Sarah Munro’s Basil Pesto

Ingredients

  • 2 cups fresh basil leaves
  • 1/2 cup freshly-grated Parmesan or Romano cheese
  • 1/2 cup Extra Virgin Olive Oil
  • 1/3 cup pine nuts
  • 3 cloves garlic, minced
  • dash of fresh lemon juice
  • 1/4 teaspoon Sea Salt
  • 1/8 teaspoon freshly-ground pepper

Directions:

In the bowl of a food processor, pulse the basil leaves and pine nuts 4-5 times.

Add the garlic and cheese and and lemon juice and pulse about 6-8 times, scraping down the sides with a rubber spatula between pulses.

Turn on the processor and slowly (very slowly!) drip in the olive oil. (if you don’t pour it in slowly, it won’t emulsify) Pause frequently to scrape down the sides. Process until all of the oil is mixed with the basil/cheese mixture and there’s no oil floating on top.
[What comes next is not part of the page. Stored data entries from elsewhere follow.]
(** [size - numpy.abs(angles)] for one row, [size] broadcast against the
    row: shapes (3,) and (1,) fit a row of three, any other shape is the
    ValueError of numpy ([None]). *)
Definition broadcast3 (size : list Z) : option (list Z) :=
  match size with
  | [s] => Some [s; s; s]
  | [_; _; _] => Some size
  | _ => None
  end.

(** [a[i]] on a row of length 3, with Python's negative indices; [None]
    is the IndexError. *)
Definition column (i : Z) : option nat :=
  if (0 <=? i) && (i <? 3) then Some (Z.to_nat i)
  else if (-3 <=? i) && (i <? 0) then Some (Z.to_nat (i + 3))
  else None.

(** [None]: the function raises (ValueError of [max] on no distances, of
    numpy on an empty array of angles or on a size of the wrong shape,
    IndexError on the force2D dimension). *)
Definition generateAngles (size : list Z) (kwargs : AngleKwargs)
  : Logged (option (list (list Z))) :=
  logger_debug "Generating angles" ;;
  let distances := get (kw_distances kwargs) [1] in
  let force2Dextraction := get (kw_force2D kwargs) false in
  let force2Ddimension := get (kw_force2Ddimension kwargs) 0 in
  match py_max distances with
  | None => ret None
  | Some maxDistance =>
      let angles := allAngles maxDistance in
      let angles :=
        if maxDistance >? 1
        then filter (fun angle => Zin (maxAbs angle) distances) angles
        else angles in
      match angles, broadcast3 size with
      | [], _ => ret None
      | _, None => ret None
      | _ :: _, Some size =>
          let angles :=
            filter (fun angle =>
                      negb (minimum (zipWith Z.sub size (map Z.abs angle)) <=? 0))
                   angles in
          if force2Dextraction then
            match column force2Ddimension with
            | None => ret None
            | Some d =>
                let angles := filter (fun angle => nth d angle 0 =? 0) angles in
                logger_debug "Generated %d angles" ;;
                ret (Some angles)
            end
          else
            logger_debug "Generated %d angles" ;;
            ret (Some angles)
      end
  end.

(** *** Gray-level discretisation *)

(** [min(xs)] and [max(xs)] of Python on numbers; [None] stands for the
    ValueError on an empty sequence. *)
Definition py_minQ (xs : list Q) : option Q :=
  match xs with
  | [] => None
  | x :: xs' => Some (fold_left Qmin2 xs' x)
  end.

Definition py_maxQ (xs : list Q) : option Q :=
  match xs with
  | [] => None
  | x :: xs' => Some (fold_left Qmax2 xs' x)
  end.

(** [x % w]: the remainder of the floored division. *)
Definition py_mod (x w : Q) : Q := (x - w * inQ (Qfloor (x / w)))%Q.

(** [numpy.arange(start, stop, step)]: the ceil((stop - start) / step)
    values start + i * step. *)
Definition arange (start stop step : Q) : list Q :=
  map (fun i => start + inQ (Z.of_nat i) * step)%Q
      (seq 0 (Z.to_nat (Qceiling ((stop - start) / step)))).
Lemma stored_lookup_other (l : list (QueryResult ChatClosure))
    (m : gmap string string) (k : string) :
  k ∉ ContextData <$> l ->
  foldl (fun m r => <[ContextData r := plugin.Id r]> m) m l !! k = m !! k.
Proof.
  revert m. induction l as [|r l IH]; intros m Hk; [done|]. simpl.
  rewrite fmap_cons, not_elem_of_cons in Hk. destruct Hk as [Hne Hk].
  rewrite IH by done. by rewrite lookup_insert_ne.
Qed.

Lemma stored_lookup (l : list (QueryResult ChatClosure))
    (m : gmap string string) (r : QueryResult ChatClosure) :
  NoDup (ContextData <$> l) -> r ∈ l ->
  foldl (fun m r => <[ContextData r := plugin.Id r]> m) m l !! ContextData r
  = Some (plugin.Id r).
Proof.
  revert m. induction l as [|r0 l IH]; intros m Hn Hr; [by apply elem_of_nil in Hr|].
  rewrite fmap_cons in Hn. apply NoDup_cons in Hn as [Hr0 Hn]. simpl.
  apply elem_of_cons in Hr as [-> | Hr]; [|by apply IH].
  rewrite stored_lookup_other by done. by rewrite lookup_insert_eq.
Qed.

Lemma stored_lookup_inv (l : list (QueryResult ChatClosure))
    (m : gmap string string) (k v : string) :
  foldl (fun m r => <[ContextData r := plugin.Id r]> m) m l !! k = Some v ->
  m !! k = Some v
  \/ exists r, r ∈ l /\ ContextData r = k /\ plugin.Id r = v.
Proof.
  revert m. induction l as [|r0 l IH]; intros m H; [by left|]. simpl in H.
  destruct (IH _ H) as [Hm | (r & Hr & Hk & Hv)].
  - destruct (decide (ContextData r0 = k)) as [Hk | Hk].
    + rewrite <- Hk, lookup_insert_eq in Hm. injection Hm as <-.
      right. exists r0. by rewrite elem_of_cons; auto.
    + rewrite lookup_insert_ne in Hm by done. by left.
  - right. exists r. rewrite elem_of_cons. auto.
Qed.

(** X10.  After [Query], [r.resultChatIdMap] speaks of the results just
    returned and of nothing else: every entry maps the [ContextData] (the
    chat id) of a returned result to that result's [Id], entries of
    earlier queries are gone, and when the returned results have distinct
    [ContextData], every result other than the empty one has its entry. *)
Theorem Query_fills_resultChatIdMap (query : plugin.Query) (s : State) :
  (forall chatId resultId,
     resultChatIdMap (snd (Query d query s)) !! chatId = Some resultId ->
     exists r, r ∈ fst (Query d query s)
               /\ ContextData r = chatId /\ plugin.Id r = resultId)
  /\ (NoDup (ContextData <$> fst (Query d query s)) ->
      forall r, r ∈ fst (Query d query s) -> r <> zeroResult ->
        resultChatIdMap (snd (Query d query s)) !! ContextData r
        = Some (plugin.Id r)).
Proof.
  destruct (Query_state query s)
    as (first & emitted & logs & -> & _ & _ & Hz & Hcases & _).
  destruct Hcases as [(-> & _ & ->) | (Hnz & _ & ->)]; split.
  - intros chatId resultId [H | (r & Hr & H)]%stored_lookup_inv; [done|].
    exists r. by rewrite elem_of_cons; auto.
  - intros Hn r Hr Hne. rewrite fmap_cons in Hn. apply NoDup_cons in Hn as [_ Hn].
    apply elem_of_cons in Hr as [-> | Hr]; [done|]. by apply stored_lookup.
  - intros chatId resultId [H | (r & Hr & H)]%stored_lookup_inv; [done|].
    by exists r.
  - intros Hn r Hr _. by apply stored_lookup.
Qed.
Add the salt and pepper and pulse a few more times to make sure everything is well mixed. Serve immediately.

If you want to store the pesto, place in a glass jar with a tight-fitting lid and keep in the refrigerator. Or you could freeze the pest in an ice cube tray so you have individual cubes of pesto to use during the winter. Once the pesto is frozen, pop out the pesto cubes and put them into a freezer bag and return to the freezer. If frozen, the pesto will last six months. If not frozen, it will last 3 months in the refrigerator.


IMPORTANT DISCLAIMER ABOUT WILD PLANTS, FORAGING, AND MAKING HERBAL REMEDIES:

I am not a medical professional and nothing written on this blog is medical advice. None of my statements have been evaluated by the FDA (I am legally required to give you this disclaimer).

It is important to do your due diligence before foraging, harvesting, and/or consuming any type of medicinal plant.

  • If you are taking any medications, talk to your doctor about any potential drug interactions.
  • If you are allergic to anything, make sure whatever you are foraging is not in the same family. Example: While dandelions are typically considered safe, those who are allergic to ragweed, latex, daisies, or any other plants in the same or similar families, may not be able to consume dandelion.

Always research potential side effectsdosage recommendations, and how to properly prepare and consume each medicinal plant.

Always make sure you are foraging what you believe to be. Fully prepare and study the anatomy before harvesting wild plants.

Always make sure your kitchen/work area is clean and that all materials are sterilized.

Do not forage plants from areas that have been sprayed within the past 2 years at the very least.

I am not legally or morally responsible for the health of any of my readers. Please do your own research!